## Hamiltonian tails

“We demonstrate HMC’s sensitivity to these parameters by sampling from a bivariate Gaussian with correlation coefficient 0.99. We consider three settings (ε,L) = {(0.16; 40); (0.16; 50); (0.15; 50)}” Ziyu Wang, Shakir Mohamed, and Nando De Freitas. 2013

In an experiment with my PhD student Changye Wu (who wrote all R codes used below), we looked back at a strange feature in an 2013 ICML paper by Wang, Mohamed, and De Freitas. Namely, a rather poor performance of an Hamiltonian Monte Carlo (leapfrog) algorithm on a two-dimensional strongly correlated Gaussian target, for very specific values of the parameters (ε,L) of the algorithm.

The Gaussian target associated with this sample stands right in the middle of the two clouds, as identified by Wang et al. And the leapfrog integration path for (ε,L)=(0.15,50)
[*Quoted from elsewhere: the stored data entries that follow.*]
(** The header at [pos] of [buf]: base offset, last offset and total length. *)
Definition header_at (buf : list byte) (pos : nat) : Z * Z * nat :=
  let h := Header.ref_from_bytes (take Header.HEADER_LEN (drop pos buf)) in
  (Header.base_offset h, wrap_s 64 (Header.base_offset h + Header.last_offset_delta h),
   (12 + Z.to_nat (Z.max (Header.batch_length h) 0))%nat).

(** What the boundary walk of [read_raw] leaves behind: nothing, a range of the
    buffer, or one oversized batch that has to be read again. *)
Inductive Walk : Type :=
| WalkRange (range : option nat) (range_end : nat) (start_off last_off : Z)
| WalkOne (pos total : nat) (base last : Z).

Section Walk.
Context (fetch_offset limit_offset max_bytes : Z).
Fixpoint raw_walk (fuel : nat) (buf : list byte) (pos : nat) (range : option nat)
    (range_end : nat) (start_off last_off : Z) : Walk :=
  match fuel with
  | O => WalkRange range range_end start_off last_off
  | S fuel =>
      if bool_decide (length buf < pos + Header.HEADER_LEN)%nat
      then WalkRange range range_end start_off last_off else
      let '(base, last, total) := header_at buf pos in
      if last <? fetch_offset
      then raw_walk fuel buf (pos + total) range range_end start_off last_off else
      if limit_offset <=? base then WalkRange range range_end start_off last_off else
      if bool_decide (length buf < pos + total)%nat then
        match range with
        | None => WalkOne pos total base last
        | Some _ => WalkRange range range_end start_off last_off
        end
      else
      let start_off := match range with None => base | Some _ => start_off end in
      let s := match range with None => pos | Some s => s end in
      if max_bytes <=? Z.of_nat (pos + total - s)
      then WalkRange (Some s) (pos + total) start_off last
      else raw_walk fuel buf (pos + total) (Some s) (pos + total) start_off last
  end.
End Walk.

Definition read_raw (s : Segment) (fetch_offset limit_offset max_bytes : Z) :
    result LogError RawSegmentRead :=
  if (last_offset s <? fetch_offset) || (limit_offset <=? fetch_offset) then Ok raw_empty else
  match target_rel s fetch_offset with
  | None => Err (Corrupt "read_raw target offset out of range")
  | Some rel =>
      let start_pos := start_position s rel in
      let buf := read_log_range s start_pos (Z.max max_bytes (Z.of_nat Header.HEADER_LEN)) in
      match raw_walk fetch_offset limit_offset max_bytes (length buf) buf 0 None 0 fetch_offset
              (fetch_offset - 1) with
      | WalkOne pos total base last =>
          let one := read_log_range s (start_pos + pos) (Z.of_nat total) in
          if bool_decide (length one < total)%nat then Ok raw_empty
          else Ok (mkRaw base last one)
      | WalkRange (Some r) range_end start_off last_off =>
          Ok (mkRaw start_off last_off (take (range_end - r) (drop r buf)))
      | WalkRange None _ _ _ => Ok raw_empty
      end
  end.

(** The header-only walk: the same decisions over a [window] of the file from
    [start_pos]; each header is read from the file. *)
Section Desc.
Context (s : Segment) (start_pos window : nat) (fetch_offset limit_offset max_bytes : Z).
Definition desc_of (range : option nat) (range_end : nat) (start_off last_off : Z) : RawSegmentDesc :=
  match range with
  | Some r => mkDesc start_off last_off (Some (start_pos + r, range_end - r)%nat)
  | None => desc_empty
  end.
Fixpoint desc_walk (fuel pos : nat) (range : option nat) (range_end : nat)
    (start_off last_off : Z) : RawSegmentDesc :=
  match fuel with
  | O => desc_of range range_end start_off last_off
  | S fuel =>
      if bool_decide (window < pos + Header.HEADER_LEN)%nat
      then desc_of range range_end start_off last_off else
      let hdr_buf := take Header.HEADER_LEN (drop (start_pos + pos) (log_file s)) in
      if bool_decide (length hdr_buf < Header.HEADER_LEN)%nat
      then desc_of range range_end start_off last_off else
      let '(base, last, total) := header_at hdr_buf 0 in
      if last <? fetch_offset
      then desc_walk fuel (pos + total) range range_end start_off last_off else
      if limit_offset <=? base then desc_of range range_end start_off last_off else
      if bool_decide (window < pos + total)%nat then
        match range with
        | None => if bool_decide (log_size s < start_pos + pos + total)%nat then desc_empty
                  else mkDesc base last (Some (start_pos + pos, total)%nat)
        | Some _ => desc_of range range_end start_off last_off
        end
      else
      let start_off := match range with None => base | Some _ => start_off end in
      let r := match range with None => pos | Some r => r end in
      if max_bytes <=? Z.of_nat (pos + total - r)
      then desc_of (Some r) (pos + total) start_off last
      else desc_walk fuel (pos + total) (Some r) (pos + total) start_off last
  end.
End Desc.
keeps jumping between the two ridges (or tails) , with no stop in the middle. Changing ever so slightly (ε,L) to (ε,L)=(0.16,40) does not modify the path very much

but the HMC output is quite different since the cloud then sits right on top of the target

with no clear explanation except for a sort of periodicity in the leapfrog sequence associated with the velocity generated at the start of the code. Looking at the Hamiltonian values for (ε,L)=(0.15,50)

and for (ε,L)=(0.16,40)

does not help, except to point at a sequence located far in the tails of this Hamiltonian, surprisingly varying when supposed to be constant. At first, we thought the large value of ε was to blame but much smaller values still return poor convergence performances. As below for (ε,L)=(0.01,450)

### 7 Responses to “Hamiltonian tails”

1. Pierre Jacob Says:

Interesting! The first graph is striking.

I remember trying HMC with leapfrog integrator on the Rosenbrock “banana-shaped” distribution and it worked only after I reduced the step size to about 1/500, even though it’s in 2 dimensions and it’s not really highly correlated.

The recent survey by Bou-Rabee and Sanz-Serna (https://arxiv.org/abs/1711.05337) and the book on “Geometric Numerical Integration” by Hairer, Wanner and Lubich are full of relevant results, and descriptions of other integrators which might perform better than the standard leapfrog integrator.

• Yes, I was surprised as well, although this was actually pointed out in the original paper by Wang et al. Had to try it myself I presume..

When sampling from a Gaussian distribution, you need to randomize the trajectory length (stepsize times number of steps) to avoid accidentally producing a near-periodic chain. See, for example, my example of sampling from a 100-dimensional Gaussian at the end of section 3 of my HMC review at http://www.cs.utoronto.ca/~radford/ham-mcmc.abstract.html

• Thank you Radford, I was just surprised at how easily this happens!

3. Radford Neal’s HMC paper discusses orbits, as does Michael Betancourt’s exhaustive HMC paper. It has to do more with integration time (epsilon * L in the blog post’s notation) than with step size once the step size gets to the point where the leapfrog algorithm has reasoanble error bounds.

Matt Hoffman burned an incredible quantity of compute cycles on our clusters to evaluate basic HMC vs. NUTS and a simple summary on some hard problems (250 dimensional normal with high correlation, stochastic volatility time series, hierarchical logistic regression, if I recall). Even optimally tuned HMC was inferior to NUTS in all of our experiments. We believe it’s not only tuning step size and integration time, but also hugely influenced by NUTS’s biasing the selection of the point on the Hamiltonian trajectory to be in the last doubling and hence likely farther away from the starting point. Betancourt found that NUTS lost of a lot of steam when he reworked adaptation but (initially) forgot the biasing of draws along the trajectory.